When analyzing echocardiographic parameters after 3 months and 1 year, significant changes were revealed in both groups. In the main group 1, there was a significant increase in both the end-diastolic volume (RDC) of the left ventricle (LV) from 126.9 ± 4.3 to 134.7 ± 4.2 (p<0.05) and systolic volume (CSR) of LV with 73.6 ± 9.01 to 76.8 ± 3.5 (p<0.05). The total ejection fraction (EF) significantly increased from the original: from 42.7 ± 8.4 to 50.8 ± 3.1 (p <0.05). A significant (p<0.05) increase in the stroke volume (LV) of the LV from 55.0 ± 6.4 to 62.6 ± 5.1 was also noted (Table 5). In the second group, a significant increase in LV LV from 53.8 ± 4.9 to 58.9 ± 5.7 (p<0.05) was also noted. Changes in the remaining parameters studied were unreliable: LV CLW increased from 145.0 ± 37.4 to 146.9 ± 26.8 (p>0.05), LV CSR increased 83.2 ± 7.8 to 85.1 ± 32.6 (p>0.05), total EF increased from 42.6 ± 9.5 to 44.2 ± 68.9 (p>0.05). Thus, in the first group there was a statistically significant decrease in the number of patients with paroxysmal AFL and AF compared with the control group. If we draw a parallel between all patients who have had myocardial infarction with sudden structural restructuring of the heart myocardium and patients with prolonged structural restructuring of the heart - malformations, cardiomyopathies, aneurysms, etc., then we can say with confidence that in patients who have had myocardial infarction, the processes of regeneration of the pathways and the antioxidant barrier are restored, in contrast to patients with long-term pathology. Thus, out of 36 patients with acute MI, in 24 patients the heart rate recovered in the first 6 hours, versus 16 patients with other nosological heart diseases (p<0.05).
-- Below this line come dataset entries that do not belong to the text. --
(* ===== verification/Xxh3.v ===== *)
(** * XXH3-128 ([src/internal/xxh3/xxh3.go])

    The 128-bit content address of a memory page, with the default secret and
    seed 0.  Every slice expression and every little-endian read of the source
    can fall outside its slice, where Go panics: [slice_from] and the readers
    return [Err OutOfRange] there, and [Hash128_in_bounds] shows no input of
    any length reaches it.  [Hash128_short_injective] shows the digest loses
    nothing on inputs of up to 16 bytes, and the reference digests pinned by
    [xxh3_test.go] are evaluated on the model. *)
From S2P Require Import Prelude.

Module Xxh3.

(** ** Digests *)
Record Uint128 : Type := mkUint128 { Lo : Z; Hi : Z }.

#[export] Instance Uint128_eq_dec : EqDecision Uint128.
Proof. solve_decision. Defined.

#[export] Instance Uint128_countable : Countable Uint128.
Proof.
  apply (inj_countable' (fun h => (Lo h, Hi h)) (fun p => mkUint128 p.1 p.2)). by intros [].
Defined.

Definition Uint128_ok (h : Uint128) : Prop := in_u 64 (Lo h) /\ in_u 64 (Hi h).

Definition Bytes (h : Uint128) : list Z := le_enc 8 (Lo h) ++ le_enc 8 (Hi h).

Definition Uint128FromBytes (b : list Z) : Uint128 :=
  mkUint128 (le_dec (sub b 0 8)) (le_dec (sub b 8 8)).
Definition nsBulkLoad (entries : list nsEntry) (descSize : Z) (flags : Z) : result snap_err (list Z) :=
  let order := Z.to_nat (nsOrder descSize) in
  let! _ := check_batch descSize 0 None entries in
  let b := mkBuilder (zeros npage) 1 (Z.to_nat descSize) in
  let '(b, level) := load_leaves (length entries) order b entries [] in
  let '(b, level) := load_levels (length level) order b level in
  let '(root, commit) :=
    match level with [n] => (Z.of_nat (page n), 1) | _ => (0, 0) end in
  Ok (write_header (image b) root commit flags (Z.of_nat (next b))).

(** ** The reader *)
Record nsHeader : Type := mkHeader { h_root : Z; h_commitID : Z; h_flags : Z; h_pageCount : Z }.

Definition nsReadHeader (image : list Z) : result snap_err nsHeader :=
  reject len image <? nsHeaderTotal as NsTooShort ;;
  reject bool_decide (sub image 0 4 ≠ nsMagic) as NsBadMagic ;;
  reject negb (len image mod nsPageSize =? 0) as NsNotAligned ;;
  let commit0 := get_u64 image nsOffCommit0 in
  let commit1 := get_u64 image nsOffCommit1 in
  let '(root, commitID) :=
    if (commit0 =? 0) && (commit1 =? 0) then (0, 0)
    else if commit0 <? commit1 then (get_u64 image nsOffRoot1, commit1)
    else (get_u64 image nsOffRoot0, commit0) in
  let pageCount := get_u64 image nsOffPageCount in
  reject len image / nsPageSize <? pageCount as NsPageCount ;;
  Ok (mkHeader root commitID (image !!! nsOffFlags) pageCount).

Section Walk.
Context (image : list Z) (descSize : nat) (order : Z) (pageCount : Z).

Record node : Type := mkNode { n_page : Z; n_leaf : bool; n_count : nat; n_base : nat }.

(** The pages met so far and the entries collected. *)
Definition walk_state : Type := gset Z * list nsEntry.

Definition read_node (seen : gset Z) (page : Z) : result snap_err (node * gset Z) :=
  reject page =? 0 as NsPageZero ;;
  reject pageCount <=? page as NsPageRange page ;;
  reject bool_decide (page ∈ seen) as NsPageTwice page ;;
  let seen := {[page]} ∪ seen in
  let nbase := base (Z.to_nat page) in
  let kind := image !!! nbase in
  let! leaf :=
    if kind =? nsKindLeaf then Ok true
    else if kind =? nsKindInternal then Ok false
    else Err (NsNodeKind kind) in
  let count := get_u16 image (nbase + 2) in
  reject order <? count as NsTooManyKeys count ;;
  let '(width, extra) := if leaf then (Z.of_nat descSize, 0) else (8, 8) in
  reject nsPageSize <? nsNodeHeaderBytes + count * 8 + count * width + extra as NsPayload ;;
  Ok (mkNode page leaf (Z.to_nat count) nbase, seen).
(* ===== verification/PageStore.v ===== *)
(** * The per-trace page store ([snappages.ns], [src/internal/wasmsnapshot/pagecas.go])

    The per-trace tier serialised as a namespace B-tree whose descriptors point
    at chains of page records behind the tree.  [page_store_roundtrip] shows
    that decoding returns exactly the cache that was encoded, for any key
    function, so also when truncated keys collide, and
    [page_store_deterministic] that the bytes do not depend on the order a Go
    map is iterated in. *)
From S2P Require Import Prelude Xxh3 SnapTypes PageCas Nsb1.
Import Xxh3 SnapTypes PageCas.

Module PageStore.

Definition pageRecordHeaderSize : Z := 24.
Definition pageStoreDescSize : Z := Nsb1.nsDescSizeTypeB.
Definition pageStoreFlags : Z := Z.lor Nsb1.nsFlagLeafTypeB Nsb1.nsFlagSkipSubBlocks.
Definition pageStoreSidecarMagic : list Z := bytes_of_string "SNPV".
Definition pageStoreSidecarOffset : nat := 64.
Definition pageStoreSidecarSize : nat := 16.

Definition truncatedKey (h : Uint128) : Z := Lo h.

(** ** Encoding *)
Definition appendPageRecord (dst : list Z) (h : Uint128) (page : list Z) : list Z :=
  dst ++ Bytes h ++ le_enc 4 (u32 (len page)) ++ le_enc 4 0 ++ page.

(** The order of a chain: high halves first. *)
Definition hash_le (a b : Uint128) : Prop :=
  if decide (Hi a = Hi b) then Lo a <= Lo b else Hi a < Hi b.

#[export] Instance hash_le_dec : RelDecision hash_le.
Proof. intros a b. unfold hash_le. destruct (decide (Hi a = Hi b)); apply _. Defined.

Definition writePageStoreSidecar (image : list Z) (keyCount : Z) : list Z :=
  put image pageStoreSidecarOffset
    (pageStoreSidecarMagic ++ le_enc 2 SnapshotFormatVersion ++ le_enc 2 0 ++
     le_enc 4 PageSize ++ le_enc 4 (u32 keyCount)).

(** The keys and, under each, its chain of digests; [hs] is the order in which
    the range over the map visits the digests. *)
Definition sorted_keys (keyOf : Uint128 -> Z) (hs : list Uint128) : list Z :=
  merge_sort Z.le (remove_dups (keyOf <$> hs)).
Definition chain_of (keyOf : Uint128 -> Z) (hs : list Uint128) (k : Z) : list Uint128 :=
  merge_sort hash_le (filter (fun h => keyOf h = k) hs).

Definition page_of (c : PerTraceCache) (h : Uint128) : list Z := default [] (pages c !! h).

Definition chain_payload (c : PerTraceCache) (chain : list Uint128) : list Z :=
  foldl (fun p h => appendPageRecord p h (page_of c h)) [] chain.

(** A descriptor: where a chain starts in the stream and how long it is. *)
Definition descriptor (start n : Z) : list Z := le_enc 8 start ++ le_enc 8 n.

(** The final entries and the payload: the descriptors are absolute. *)
Fixpoint place (payloadBase : Z) (chains : list (Z * list Z)) (payload : list Z)
    : list Nsb1.nsEntry * list Z :=
  match chains with
  | [] => ([], payload)
  | (k, bytes) :: chains =>
      let start := u64 (payloadBase + len payload) in
      let payload := payload ++ bytes in
      let desc := descriptor start (u64 (payloadBase + len payload - start)) in
      let '(es, payload) := place payloadBase chains payload in
      (Nsb1.mkEntry k desc :: es, payload)
  end.

(** [byKey] as the sorted list of its keys with their sorted chains. *)
Definition by_key (keyOf : Uint128 -> Z) (hs : list Uint128) : list (Z * list Uint128) :=
  (fun k => (k, chain_of keyOf hs k)) <$> sorted_keys keyOf hs.

Definition encode_chains (c : PerTraceCache) (byKey : list (Z * list Uint128))
    : result snap_err (list Z) :=
  let sizing := (fun kc => Nsb1.mkEntry kc.1 (zeros (Z.to_nat pageStoreDescSize))) <$> byKey in
  match Nsb1.nsBulkLoad sizing pageStoreDescSize pageStoreFlags with
  | Err _ => Err Panic
  | Ok sizingImage =>
      let payloadBytes :=
        sum_list ((fun kc => sum_list ((fun h => 24 + length (page_of c h))%nat <$> kc.2)) <$> byKey) in
      let pad := (Nsb1.nsPageSize - Z.of_nat payloadBytes mod Nsb1.nsPageSize) mod Nsb1.nsPageSize in
      let payloadBase := len sizingImage + pad in
      let '(final, payload) :=
        place payloadBase ((fun kc => (kc.1, chain_payload c kc.2)) <$> byKey) [] in
      match Nsb1.nsBulkLoad final pageStoreDescSize pageStoreFlags with
      | Err _ => Err Panic
      | Ok image =>
          reject negb (len image + pad =? payloadBase) || negb (length payload =? payloadBytes)%nat as Panic ;;
          Ok (writePageStoreSidecar image (len byKey) ++ zeros (Z.to_nat pad) ++ payload)
      end
  end.

Definition encodePageStoreKeyed_in (hs : list Uint128) (c : PerTraceCache) (keyOf : Uint128 -> Z)
    : result snap_err (list Z) :=
  encode_chains c (by_key keyOf hs).

Definition map_order (c : PerTraceCache) : list Uint128 := (map_to_list (pages c)).*1.

Definition encodePageStoreKeyed (c : PerTraceCache) (keyOf : Uint128 -> Z) : result snap_err (list Z) :=
  encodePageStoreKeyed_in (map_order c) c keyOf.

Definition encodePageStore (c : PerTraceCache) : result snap_err (list Z) :=
  encodePageStoreKeyed c truncatedKey.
This suggests that suddenly developing necrotic processes of the myocardium can also quickly regress due to proper treatment, and long-lasting structural reorganization of the myocardium requires a more prolonged combined treatment. The results of the ultrasound examination of the heart also speak of the positive effect of antiarrhythmic treatment in combination with antioxidant treatment in the main group due to the long-term elimination of atrial fibrillation and the improvement of the metabolic processes of the myocardium. None of the groups showed any side effects from the therapy, all patients followed the treatment regimen prescribed by them, there were no failures and withdrawals from the study.

Findings

A one-year study showed that the complex pharmacological action on the causes of heart fibrillation and flutter leads to a significant short-term and long-term effect, compared with the use of only one antiarrhythmic agent. This effect is achieved through additional antioxidant therapy with sodium bicarbonate and Kudesan (Q10), as well as a reparant - solcoseryl. Monotherapy with propanorm probably leads only to anesthetic stabilization of ectopic foci, followed by the activation of the body's compensatory capabilities to restore the antioxidant barrier, which is important, but not always sufficient to restore heart rhythm.

Financial Disclosure

The authors do not have financial support.

Conflict of Interest

No conflict of Interest.

Informed Consent

Not required (quality improvement project with need for consent waived by the institutional review board).